By James Riley

Contributing Writer

Osteoporosis is a bone-thinning disease that weakens the skeleton, making bones more likely to break. It threatens millions of older women and men.

And, although women are about twice as likely to fall and break a bone, osteoporosis still poses a significant threat for men, especially as we progress into our eighties and nineties.

Osteoporosis and its precursor, osteopenia, are often considered a “women’s disease,” deflecting the focus of men from a debilitating disease that they also are susceptible to. Although it is true that older men get about half as many fractures as older women, the men are more likely to suffer a permanent disability and twice as likely to die within a year as women, according the Center for Disease Control.

What causes osteoporosis?

Throughout our lifespan our bones are constantly changing: old bone is removed and replaced by new bone. In our youth (birth to 20 years) the body produces more bone than is removed while our bones grow and become dense and the skeleton gets larger and stronger.

Bone growth and density peaks during the third decade of life. For both men and women, bone density very slowly declines because the removal of bone material exceeds the formation of new bone.

Men in their fifties do not experience the rapid loss of bone women typically experience following menopause. By age 65, both sexes experience bone loss at approximately the same rate, and the absorption of calcium and other minerals necessary for bone health decreases in both men and women.

Osteoporosis is age-related and is often referred to as the “silent disease,” because it is usually symptom free until a bone breaks and discloses the problem. Although osteoporosis is age related and some progressive bone loss will occur, other factors that we can control may contribute to a bone loss rate that is greater than what would naturally happen.

Some causes of loss of bone matter include excessive alcohol consumption, smoking, some common medications, immobilization, a sedentary lifestyle, poor dietary habits and genetic predispositions. Fortunately, many of those causes of bone loss can be abated by improving our lifestyle habits.

There is far less research compiled on osteoporosis in men than for women, but it is suggested that all people take a few steps to show a little love for their bones.
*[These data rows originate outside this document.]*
Lemma run_ddl_builder cl dn sql name text id body :
  creates k sql = Some (name, text) -> (id, name, body) ∈ cl ->
  wpb (Some (cl, dn)) (run_ddl sql) (fun o s => exists r, o = Returned r
    /\ exists dn', s = Some (cl, dn') /\ (is_ok r = true -> dn' !! name = Some text)).
Proof.
  intros Hc Hin. apply subtransaction_builder, (wp_bind (M := builder k)).
  eapply (wp_mono (M := builder k) _ (fun _ s => s = Some (cl, dn))).
  { apply (wp_bind (M := builder k)). apply drop_builder; [|done]. intros []; [|done].
    split; [apply unrelated_allowed, admin_unrelated|]. intros r. rewrite unrelated_step by apply admin_unrelated.
    by destruct r. }
  intros [[]|m] s ->; cbn [negb]; [|by exists dn..].
  assert ((sql == claim_builds_sql k) = false) as E1 by (apply bool_decide_eq_false; intros ->; by rewrite creates_claim in Hc).
  assert ((sql == completion (build_work k)) = false) as E2
    by (apply bool_decide_eq_false; intros ->; by rewrite creates_completion in Hc).
  split.
  - split; [intros name' text' Hc'; simplify_eq; by exists id, body|]. intros ? ? ->. by rewrite creates_completion in Hc.
  - intros r. cbn [mstep builder]. rewrite E1, E2, Hc. destruct r as [v|e|m]; cbn [bind spi_run].
    + eexists. split; [done|]. intros _. by rewrite lookup_insert_eq.
    + by exists dn.
    + intros e. by exists dn.
Qed.

Lemma creates_routine name q :
  valid_sql_ident name (routine_prefix k) = true -> creates k (routine_ddl k name q) = Some (name, ddl_text k q).
Proof.
  intros (hex & -> & Hh)%valid_sql_ident_spec.
  assert (routine_ddl k (routine_prefix k ++ hex) q = ddl_head k ++ (routine_prefix k ++ hex) ++ ddl_text k q) as ->
    by by destruct k.
  unfold creates. rewrite strip_prefix_app.
  assert (name_length k = length (routine_prefix k ++ hex)) as ->.
  { unfold name_length, hex32 in *. rewrite length_app. by apply andb_true_iff in Hh as [->%Nat.eqb_eq _]. }
  by rewrite take_app_length, drop_app_length.
Qed.

Lemma run_build_builder cl dn nanos id name body :
  (id, name, body) ∈ cl ->
  wpb (Some (cl, dn)) (run_routine_build k nanos name body) (fun o s => forall r, o = Returned r ->
    exists dn', s = Some (cl, dn')
      /\ (is_ok r = true -> exists q, quotes body q /\ dn' !! name = Some (ddl_text k q))).
Proof.
  intros Hin. assert (run_routine_build k nanos name body = run_build (routine_prefix k) (routine_ddl k) nanos name body)
    as -> by by destruct k.
  unfold run_build. destruct (valid_sql_ident name (routine_prefix k)) eqn:Hv; cbn [negb].
  - destruct (dollar_quote nanos body) as [[tag q]|] eqn:Hq; [|done]. apply (wp_bind (M := builder k)).
    eapply (wp_mono (M := builder k)).
    { eapply run_ddl_builder; [by apply creates_routine|exact Hin]. }
    intros o s (r & -> & dn' & -> & Hd) r' [= <-]. exists dn'. split; [done|].
    intros Hr. exists q. split; [by exists nanos, tag|]. apply Hd. by destruct r.
  - intros r [= <-]. by exists dn.
Qed.

(** Both kinds in one. *)
Definition submit_build : bytes -> result unit -> prog unit :=
  match k with Function => submit_function_build_result | Procedure => submit_procedure_build_result end.

Lemma build_loop_cons n item rest :
  pump_loop clock (build_work k) n (item :: rest) =
  match build_item k item with
  | Some (id, name, body) =>
    if valid_uuid id then
      let* o := run_routine_build k (clock n) name body in
      submit_build id o ;; pump_loop clock (build_work k) (S n) rest
    else pump_loop clock (build_work k) n rest
  | None => pump_loop clock (build_work k) n rest
  end.
Proof.
  rewrite pump_loop_cons. unfold build_item, submit_build.
  destruct k; cbn [build_work runnable id_key]; repeat (case_match; simplify_eq; try done).
Qed.

Lemma submit_builder cl dn id name body o :
  (is_ok o = true -> (id, name, body) ∈ cl /\ exists q, quotes body q /\ dn !! name = Some (ddl_text k q)) ->
  wpb (Some (cl, dn)) (submit_build id o) (fun _ s =>
    exists cl', s = Some (cl', dn) /\ forall i, i ∈ cl -> item_id i <> id -> i ∈ cl').
Proof.
  intros Ho. assert (exists skipped failed, submit_build id o
    = record skipped failed (spi_run (completion (build_work k)) (AStr (Some id) :: build_completion o)))
    as (skipped & failed & ->) by (unfold submit_build; destruct k; by eexists _, _).
  controls. apply (wp_bind (M := builder k)), (wp_bind (M := builder k)).
  apply drop_builder; [|by intros m; exists cl]. intros []; cbn [negb].
  - split.
    + split; [by rewrite creates_completion|]. intros id' rest _ Hr. destruct o as [[]|e]; [|done].
      injection Hr as <- _. destruct (Ho eq_refl) as (Hin & q & Hq & Hd). by exists name, body, q.
    + intros rep. cbn [mstep builder]. rewrite (bool_decide_eq_true_2 (completion _ = completion _)) by done.
      assert ((completion (build_work k) == claim_builds_sql k) = false) as -> by by destruct k.
      set (cl' := List.filter _ cl).
      assert (forall i, i ∈ cl -> item_id i <> id -> i ∈ cl') as Hk.
      { intros i Hi Hne. apply list_elem_of_In, filter_In. split; [by apply list_elem_of_In|].
        by rewrite bool_decide_eq_false_2. }
      destruct rep as [v|e|m]; cbn [bind spi_run]; controls; by exists cl'.
  - controls. by exists cl.
Qed.

Lemma loop_builder items n cl dn :
  (forall i, i ∈ omap (build_item k) items -> i ∈ cl) -> NoDup (map item_id (omap (build_item k) items)) ->
  wpb (Some (cl, dn)) (pump_loop clock (build_work k) n items) (fun _ _ => True).
Proof.
  revert n cl dn. induction items as [|item items IH]; intros n cl dn Hcl Hn; [by destruct k|].
  rewrite build_loop_cons. cbn [omap list_omap] in Hcl, Hn.
  destruct (build_item k item) as [[[id name] body]|]; [|by apply IH].
  cbn [map] in Hn. apply list.NoDup_cons in Hn as [Hid Hn].
  destruct (valid_uuid id); [|apply IH; [|done]; intros i Hi; apply Hcl; by right].
  assert ((id, name, body) ∈ cl) as Hin by (apply Hcl; left).
  apply (wp_bind (M := builder k)). eapply (wp_mono (M := builder k)); [by eapply run_build_builder|].
  intros [o|m] s Ho; [|done]. destruct (Ho o eq_refl) as (dn' & -> & Hd).
  apply (wp_bind (M := builder k)). eapply (wp_mono (M := builder k)).
  { apply (submit_builder cl dn' id name body). intros Hok. split; [done|by apply Hd]. }
  intros [[]|m] s (cl' & -> & Hcl'); [|done]. apply IH; [|done]. intros i Hi. apply Hcl'; [apply Hcl; by right|].
  intros E. apply Hid, list_elem_of_fmap. exists i. split; [by rewrite E|done].
Qed.

(** From a claim's reply: given up, or with the items it runs. *)
Lemma claim_builder cl dn :
  wpb (Some (cl, dn)) (claim (claim_builds_sql k) (str "builds") SQL_CLAIM_LIMIT) (fun o s => forall v, o = Returned v ->
    s = None \/ exists cl' dn', s = Some (cl', dn') /\ forall i, i ∈ build_items k v -> i ∈ cl' /\ NoDup (map item_id (build_items k v))).
Proof.
  controls. apply (wp_bind (M := builder k)), (wp_bind (M := builder k)).
  assert (forall s : mstate (Monitor := builder k), s = None \/ (exists cl' dn', s = Some (cl', dn')
            /\ forall i, i ∈ build_items k (nothing_claimed (str "builds")) -> i ∈ cl'
               /\ NoDup (map item_id (build_items k (nothing_claimed (str "builds")))))) as Hnone.
  { intros [[c d]|]; [right; exists c, d|by left]. split; [done|]. by destruct k; intros i Hi%not_elem_of_nil. }
  apply drop_builder; [|done]. intros []; cbn [negb]; [|controls; intros v [= <-]; apply Hnone].
  split.
  - split; [by rewrite creates_claim|]. intros ? ? E. pose proof (claim_not_completion k) as Hx. by rewrite E, bool_decide_eq_true_2 in Hx.
  - intros rep. destruct rep as [[[b|v|x|z]|]|e|m]; cbn [bind spi_get_json ok_flatten default]; try done; controls; intros v' [= <-]; try apply Hnone.
    cbn [ok_flatten default mstep builder]. rewrite bool_decide_eq_true_2 by done. case_bool_decide as Hn; [right|by left].
    exists (build_items k v), ∅. done.
Qed.

Lemma pump_builder cl dn : wpb (Some (cl, dn)) (build_pump k clock) (fun _ _ => True).
Proof.
  assert (build_pump k clock = let* claimed := claim (claim_builds_sql k) (str "builds") SQL_CLAIM_LIMIT in
    match get_array claimed (str "builds") with
    | None => Ret 0%nat
    | Some items => pump_loop clock (build_work k) 0 items
    end) as -> by by destruct k.
  apply (wp_bind (M := builder k)). eapply (wp_mono (M := builder k)); [apply claim_builder|].
  intros [v|m] s Hs; [|done]. destruct (Hs v eq_refl) as [->|(cl' & dn' & -> & Hi)]; [apply given_up_any|].
  unfold build_items in Hi. destruct (get_array v (str "builds")) as [items|]; [|done].
  change (default [] (Some items)) with items in Hi.
  destruct (omap (build_item k) items) as [|i0 l] eqn:Hl; rewrite ?Hl in Hi.
  - apply loop_builder; rewrite Hl; [by intros i ?%not_elem_of_nil|constructor].
  - apply loop_builder; rewrite Hl; [intros i Hx; by destruct (Hi i Hx)|].
    destruct (Hi i0) as [_ Hn]; [left|exact Hn].
Qed.
End pump.

(** ** The theorem *)

Lemma monitored_prefix {M : Monitor} st t t' : t `prefix_of` t' -> monitored st t' -> monitored st t.
Proof. intros [l ->] Hm. by apply monitored_app in Hm as [? _]. Qed.

Lemma worked_sound `{WorkerEnv} k W : worked k W -> sound k W.
Proof.
  induction 1 as [|W W' _ IH Ho|W db h clock t W' _ IH Hp Hr].
  - split; [constructor|constructor|by intros r ?%not_elem_of_nil].
  - assert (in_work k W [] ∅) as Hw by (split; [done|done|by intros ? ? ? ?%not_elem_of_nil]).
    by destruct (work_others k W W' [] ∅ Ho Hw).
  - assert (in_work k W [] ∅) as Hw by (split; [done|done|by intros ? ? ? ?%not_elem_of_nil]).
    eapply shop_run_sound; [exact Hr| |exact Hw]. eapply monitored_prefix; [exact Hp|].
    apply (wp_run (M := builder k) db (build_pump k clock) (fun _ _ => True)), pump_builder.
Qed.

(** C8: built means built from the current text.  The worker's build pumps against the
    table of functions or of procedures, with new rows, edits of bodies and the watchdog
    between any two of its statements, any number of pumps one after the other and the
    worker dying anywhere in them: the object that a row marked built names was created
    by a statement with exactly the row's present body in its dollar quote; an edit made
    between the statement that creates the object and the one that reports it is never
    passed off as built.  The names of the rows stay distinct. *)
Theorem built_is_current `{WorkerEnv} k W r :
  worked k W -> r ∈ builds W -> b_status r = Built ->
  (exists nanos tag, dollar_quote nanos (b_body r) = Some (tag, dollar_quoted tag (b_body r))
     /\ objects W !! b_ident r = Some (ddl_text k (dollar_quoted tag (b_body r))))
  /\ (forall r', r' ∈ builds W -> b_ident r' = b_ident r -> r' = r).
Proof.
  intros [H1 H2 H3]%worked_sound Hr Hs. split; [|intros r' Hr' He; by eapply by_key].
  destruct (H3 r Hr Hs) as (q & (nanos & tag & Hq) & Ho). exists nanos, tag.
  assert (q = dollar_quoted tag (b_body r)) as -> by (unfold dollar_quote in Hq; case_match; congruence).
  done.
Qed.

(** ** A sample build *)

#[local] Instance plain_env : WorkerEnv := {| env_drop_privileges := None |}.

Definition sample_text : bytes := str "BEGIN RETURN p_args; END".
Definition sample_new : build_row := mk_build sample_agent sample_fn sample_text Pending 0.
Definition sample_shop : Workshop := mk_shop [sample_new] ∅.

(** A server with the row to build. *)
Definition shop_db : server := fun h c =>
  match c with
  | Spi sql _ =>
    if sql == claim_builds_sql Function then
      Done (Some (DJson (jobj [(str "builds", JArr [jobj [(str "function_id", JStr sample_agent);
        (str "sql_ident", JStr sample_fn); (str "body", JStr sample_text)]])])))
    else if sql == completion Function_builds then Done None
    else obliging h c
  | _ => Done None
  end.

(** What the server does to the workshop, with nothing locked and the clock at 0. *)
Definition shop_effect (W : Workshop) (c : call) (r : reply) : option Workshop :=
  match c with
  | Spi sql args =>
    if sql == claim_builds_sql Function then
      match args, r with
      | [AInt (Some n)], Done (Some (DJson v)) =>
        let out := fn_claim_builds (Some n) (fun _ => true) 0 W in
        if bool_decide (build_items Function v = map row_item out.2) then Some out.1 else None
      | _, _ => None
      end
    else if sql == completion Function_builds then
      match args, r with
      | [AStr (Some id); ABool ok; _], Done _ => Some (fn_complete_build id ok 0 W)
      | _, _ => None
      end
    else match creates Function sql, args, r with
         | Some (name, text), [], Done _ => Some (create_object name text W)
         | Some _, _, _ => None
         | None, _, _ => Some W
         end
  | _ => Some W
  end.

Lemma shop_effect_answers W c r W' : shop_effect W c r = Some W' -> shop_answers Function W c r W'.
Proof.
  destruct c as [sql args| | | | | | | | | | | | |]; cbn [shop_effect];
    try (intros [= <-]; apply shop_else; by intros).
  case_bool_decide as E1; [subst|case_bool_decide as E2; [subst|]].
  - repeat (case_match; try done). case_bool_decide; [|done]. intros [= <-]. by apply (shop_claim Function).
  - repeat (case_match; try done). intros [= <-]. by apply (shop_complete Function).
  - destruct (creates Function sql) as [[name text]|] eqn:E3.
    + repeat (case_match; try done). intros [= <-]. by apply shop_create.
    + intros [= <-]. apply shop_else. by intros ? ? [= <- <-].
Qed.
  • Don’t smoke, and stay within alcohol consumption guidelines. This is a no-brainer.
  • Eat real food and be sure your diet includes enough vitamin D, good fats, (vitamin D is a fat-soluble vitamin) and calcium in your diet. Although calcium and vitamin D are available as supplements, recent research suggests gaining minerals and vitamins through food provides for better assimilation.
  • Regularly perform weight bearing exercise, ensuring your muscles work against gravity. Such activities may include brisk walking, jogging, and racquet and team sports. Weight lifting, resistance band exercises or body weight exercises such as pull-ups and lunges should be performed at least twice weekly for specific strength training of the large muscles.
  • Be active throughout the day. Even routine movements needed while performing house and yardwork and other less intensive activities help maintain bone and muscle. The sedentary lifestyle is the enemy of fitness, and that includes bone fitness.
  • Have a DEXA scan, the most commonly used test to measure bone density. It is painless, takes only 10 to 15 minutes and emits low doses of radiation while providing and accurate measure of bone density.

The National Osteoporosis Foundation recommends a DEXA scan for women at age 65 and for men at age 80 to establish a baseline measure for bone density. Other national organizations suggest scans as early as 50 years for women and 65 years for men. Follow-up scans should be done at doctor recommended intervals depending upon your scan results, family history and lifestyle choices.

  • Medications can help: Your doctor may prescribe medications to lower the rate of bone loss or possibly improve bone density. As with any medication always be aware of possible side effects.

In summary: To reduce your risk of osteoporosis, walk regularly, do strength training, get some sun for vitamin D, eat a calcium rich diet and move well and move often throughout the day.

James Riley of Solvang is a certified strength and conditioning coach and a level-one Olympic Lifting Coach. He holds a B.A in physical education, M.A. in psychology and a doctorate in education.